Low validity of self-report in identifying recent mental health diagnosis among U.S. service members completing Pre-Deployment Health Assessment (PreDHA) and deployed to Afghanistan, 2007: a retrospective cohort study

Remington L Nevin

Author Affiliations

United States Africa Command, Combined Joint Task Force Horn of Africa, Camp Lemonier, Republic of Djibouti

BMC Public Health 2009, 9:376  doi:10.1186/1471-2458-9-376

Published: 8 October 2009

Abstract

Background

Since 1998, the U.S. Armed Forces has used the mandatory Pre-Deployment Health Assessment (PreDHA) screening questionnaire as a means of assessing the health and suitability of U.S. service members for deployment.
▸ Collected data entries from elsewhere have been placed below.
(** X6: the rows are converted in order and the first rating cell that
    [int] rejects ends the run with the exception of that cell: however
    many rows before it were scored, [run] returns no frame. *)
Theorem run_first_failure `{Builtins} `{SentimentEnsembler}
    (df : DataFrame) (text_col : string)
    (pre post : list (list pyval)) (row : list pyval) (c : pyval) (e : exn) :
  wf_frame df ->
  text_col ∈ columns df ->
  "rating" ∈ columns df ->
  rows df = pre ++ row :: post ->
  Forall (fun row' => exists c' z,
            row_get (columns df) row' "rating" = Ok c' /\ py_int c' = Ok z)
         pre ->
  row_get (columns df) row "rating" = Ok c ->
  py_int c = Raise e ->
  run df text_col = Raise e.
Proof.
  intros [_ Hwf] Ht Hr Hrows Hpre Hc He.
  rewrite run_columns_present by done. rewrite Hrows in *.
  apply Forall_app in Hwf as [Hwfpre Hwfrow].
  apply Forall_cons in Hwfrow as [Hlen _].
  rewrite for_each_app.
  destruct (for_each_Ok (process_row (columns df) text_col) pre) as (l & -> & _).
  { rewrite Forall_forall in Hpre, Hwfpre. apply Forall_forall. intros r Hin.
    destruct (row_get_present _ r _ Ht (Hwfpre _ Hin)) as [t Hgt].
    destruct (Hpre _ Hin) as (c' & z & Hgc & Hpi).
    rewrite (process_row_cells _ _ _ _ _ Hgt Hgc), Hpi. by eexists. }
  cbn. destruct (row_get_present _ row _ Ht Hlen) as [t Hgt].
  rewrite (process_row_cells _ _ _ _ _ Hgt Hc), He. reflexivity.
Qed.

Lemma for_each_Ok_inv {A B : Type} (f : A -> result B) (xs : list A)
    (ys : list B) :
  for_each f xs = Ok ys -> Forall2 (fun x y => f x = Ok y) xs ys.
Proof.
  revert ys. induction xs as [|x xs IH]; cbn; intros ys.
  - intros [= <-]. constructor.
  - destruct (f x) as [y|] eqn:Hx; cbn; [|discriminate].
    destruct (for_each f xs) as [l|]; cbn; [|discriminate].
    intros [= <-]. constructor; [done|by apply IH].
Qed.

Lemma run_Ok `{Builtins} `{SentimentEnsembler}
    (df out : DataFrame) (text_col : string) :
  run df text_col = Ok out ->
  text_col ∈ columns df /\ "rating" ∈ columns df /\
  exists records : list SentimentRecord,
    Forall2 (fun row r => process_row (columns df) text_col row = Ok r)
      (rows df) records /\
    out = concat_axis1 df (frame_of_records records).
Proof.
  intros Hrun.
  destruct (decide (text_col ∈ columns df)) as [Ht|Ht];
    [|rewrite run_column_missing in Hrun by auto; discriminate].
  destruct (decide ("rating" ∈ columns df)) as [Hr|Hr];
    [|rewrite run_column_missing in Hrun by auto; discriminate].
  rewrite run_columns_present in Hrun by done.
  destruct (for_each _ _) as [records|] eqn:Hfor; [|discriminate].
  injection Hrun as <-. repeat split; try done.
  exists records. split; [by apply for_each_Ok_inv|done].
Qed.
Limited data exists to quantify the validity of the self-reported PreDHA. This study was conducted to assess the validity of self-reporting in PreDHA to identify deployed service members who have had a recent mental health disorder diagnosis.

Methods

A retrospective cohort study was conducted on 15,195 U.S. service members deployed in support of combat and reconstruction operations in Afghanistan. The Defense Medical Surveillance System (DMSS), the DoD's longitudinal medical surveillance database, was queried to identify cases among the cohort with a recent diagnosis of a pertinent mental health disorder and to obtain those subjects' responses to the PreDHA.

Results

Of the study cohort, 11,179 (73.6%) subjects had a PreDHA available within the DMSS at the time of analysis. A total of 615 subjects (4.0%) had one or more mental health disorder diagnoses during the pre-deployment period. Out the 615 subjects with diagnosed mental health disorders, 465 had a PreDHA. Among these, only 224, not quite half, answered in the affirmative to the PreDHA question: "During the past year, have you sought counseling or care for your mental health?"

Conclusion

This study demonstrates that the self-reported PreDHA has low validity for identifying service members with diagnosed mental health disorders. The development of electronic decision-support systems which automatically screen electronic health records to identify high-risk service members may prove a valuable component of improved pre-deployment screening processes.